__What this task involves__
Return the lines of the data below exactly. Start at the first and end with the line containing "nothing (no event, the".

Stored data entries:
(** ** Created keys *)

(** C4, as amended: a successful create-key command changes [status] and
    [keyRingType] and nothing else: [multiKeyStoreInfo], the resolvers and
    the flows in flight are as before. *)
Theorem createKey_frame (c : Command) (w w' : World Env) :
  creates_key c = true ->
  run c w = (inr tt, w') ->
  store w' =
    set_keyRingType (keyRingType (store w'))
      (set_status (status (store w')) (store w)) /\
  suspended w' = suspended w.
Proof.
  intros Hc H. destruct c; simpl in Hc; try discriminate; simpl in H; flows;
    repeat (reply; done).
Qed.

(** ** The refresh of one resolver *)

(** C7: under a key ring type other than "mnemonic", [refresh] sends
    nothing (no event, the authority and the flows in flight untouched), is
    fulfilled, and leaves its resolver resolved, without candidates and not
    initializing, whatever the authority would answer. *)
Theorem refresh_not_mnemonic (chainId : string) (w : World Env)
  (self : KeyRingSelectablesStore) :
  keyRingType (store w) <> "mnemonic" ->
  Map_get (selectablesMap (store w)) chainId = Some self ->
  exists w',
    refresh chainId w = (inr tt, w') /\
    Map_get (selectablesMap (store w')) chainId =
      Some {| isInitializing := false;
              _isKeyStoreCoinTypeSet := true;
              _selectables := [] |} /\
    events w' = events w /\ env w' = env w /\ suspended w' = suspended w.
Proof.
  intros Hk Hself. unfold refresh. rewrite (refresh_enter_spec _ _ _ Hself).
  apply String.eqb_neq in Hk. rewrite Hk.
  eexists. split; [reflexivity|]. simpl.
  rewrite Map_get_alter_same, Hself. unfold entered. rewrite Hk. auto.
Qed.

(** C2, as amended: under a mnemonic key ring, the only one under which
    [refresh] issues boundary calls, a refresh ends with the rejection of
    the boundary call that is rejected, be it the candidate query or, after
    an answer with exactly one candidate, either call of
    [setKeyStoreCoinType]; the store is then as before the refresh but for
    [isInitializing] of the resolver, which stays at the [true] it was set
    to before the query: [_isKeyStoreCoinTypeSet] and [_selectables] are as
    they were. *)
Theorem refresh_rejected (chainId : string) (w : World Env) (e : Error)
  (self : KeyRingSelectablesStore) :
  keyRingType (store w) = "mnemonic" ->
  Map_get (selectablesMap (store w)) chainId = Some self ->
  (exists env1,
     sendMessage _ BACKGROUND_PORT (candidatesMsg chainId) (env w)
       = (inl e, env1)) \/
  (exists only env1 env2,
     sendMessage _ BACKGROUND_PORT (candidatesMsg chainId) (env w)
       = (inr [only], env1) /\
     sendMessage _ BACKGROUND_PORT
       (SetKeyStoreCoinTypeMsg chainId (coinType (path only))) env1
       = (inl e, env2)) \/
  (exists only env1 status env2 env3,
     sendMessage _ BACKGROUND_PORT (candidatesMsg chainId) (env w)
       = (inr [only], env1) /\
     sendMessage _ BACKGROUND_PORT
       (SetKeyStoreCoinTypeMsg chainId (coinType (path only))) env1
       = (inr status, env2) /\
     sendMessage _ BACKGROUND_PORT GetMultiKeyStoreInfoMsg env2
       = (inl e, env3)) ->
  exists w',
    refresh chainId w = (inl e, w') /\
    store w' =
      set_selectablesMap
        (Map_alter (set_isInitializing true) chainId
           (selectablesMap (store w))) (store w) /\
    Map_get (selectablesMap (store w')) chainId =
      Some {| isInitializing := true;
              _isKeyStoreCoinTypeSet := _isKeyStoreCoinTypeSet self;
              _selectables := _selectables self |}.
Proof.
  intros Hk Hself Hcall.
  assert (Hfields : Map_get
            (Map_alter (set_isInitializing true) chainId
               (selectablesMap (store w))) chainId =
          Some (set_isInitializing true self)).
  { rewrite Map_get_alter_same, Hself. reflexivity. }
  rewrite (refresh_mnemonic_enter _ _ _ Hk Hself).
  destruct Hcall as [(env1 & H1)
                    |[(only & env1 & env2 & H1 & H2)
                     |(only & env1 & status & env2 & env3 & H1 & H2 & H3)]].
  - rejected H1. eexists. split; [reflexivity|]. simpl. auto.
  - fulfilled H1. unfold refresh_resume, setKeyStoreCoinType.
    unfold bind at 1 2. rejected H2.
    eexists. split; [reflexivity|]. simpl. auto.
  - fulfilled H1. unfold refresh_resume, setKeyStoreCoinType.
    unfold bind at 1 2. fulfilled H2. rejected H3.
    eexists. split; [reflexivity|]. simpl. auto.
Qed.


(** ** Commands and the resolvers *)

Lemma forEach_refresh_resolved (w w' : World Env) (r : Settled unit) :
  forEach_refresh w = (r, w') -> resolved_unless_mnemonic (store w').
Proof.
  intros H. destruct (forEach_refresh_spec w) as (_ & Hs & _).
  rewrite H in Hs. simpl in Hs. rewrite Hs. intros Hk. simpl in *.
  apply Forall_forall. intros entry Hin.
  apply in_map_iff in Hin. destruct Hin as (entry0 & <- & _). simpl.
  unfold entered. apply String.eqb_neq in Hk. rewrite Hk. split; reflexivity.
Qed.

Lemma forEach_refresh_entered (w w' : World Env) (r : Settled unit) :
  forEach_refresh w = (r, w') ->
  same_mirror w w' /\
  selectablesMap (store w') =
    map (fun entry => (fst entry, entered (keyRingType (store w')) (snd entry)))
      (selectablesMap (store w)).
Proof.
  intros H. destruct (forEach_refresh_spec w) as (_ & Hs & _).
  rewrite H in Hs. simpl in Hs. unfold same_mirror. rewrite Hs. simpl.
  repeat split.
Qed.

Lemma entered_resolved (keyRingType : string)
  (m : list (string * KeyRingSelectablesStore)) :
  Forall (fun entry => is_resolved (snd entry)) m ->
  Forall (fun entry => is_resolved (snd entry))
    (map (fun entry => (fst entry, entered keyRingType (snd entry))) m).
Proof.
  intros H. apply Forall_map.
  apply (Forall_impl _ (P := fun entry => is_resolved (snd entry)));
    [|exact H].
  intros [k v] Hv. unfold is_resolved, entered in *. simpl in *.
  destruct (String.eqb keyRingType "mnemonic"); simpl; auto.
Qed.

__Answer space__
(** ** Created keys *)

(** C4, as amended: a successful create-key command changes [status] and
    [keyRingType] and nothing else: [multiKeyStoreInfo], the resolvers and
    the flows in flight are as before. *)
Theorem createKey_frame (c : Command) (w w' : World Env) :
  creates_key c = true ->
  run c w = (inr tt, w') ->
  store w' =
    set_keyRingType (keyRingType (store w'))
      (set_status (status (store w')) (store w)) /\
  suspended w' = suspended w.
Proof.
  intros Hc H. destruct c; simpl in Hc; try discriminate; simpl in H; flows;
    repeat (reply; done).
Qed.

(** ** The refresh of one resolver *)

(** C7: under a key ring type other than "mnemonic", [refresh] sends
    nothing (no event, the authority and the flows in flight untouched), is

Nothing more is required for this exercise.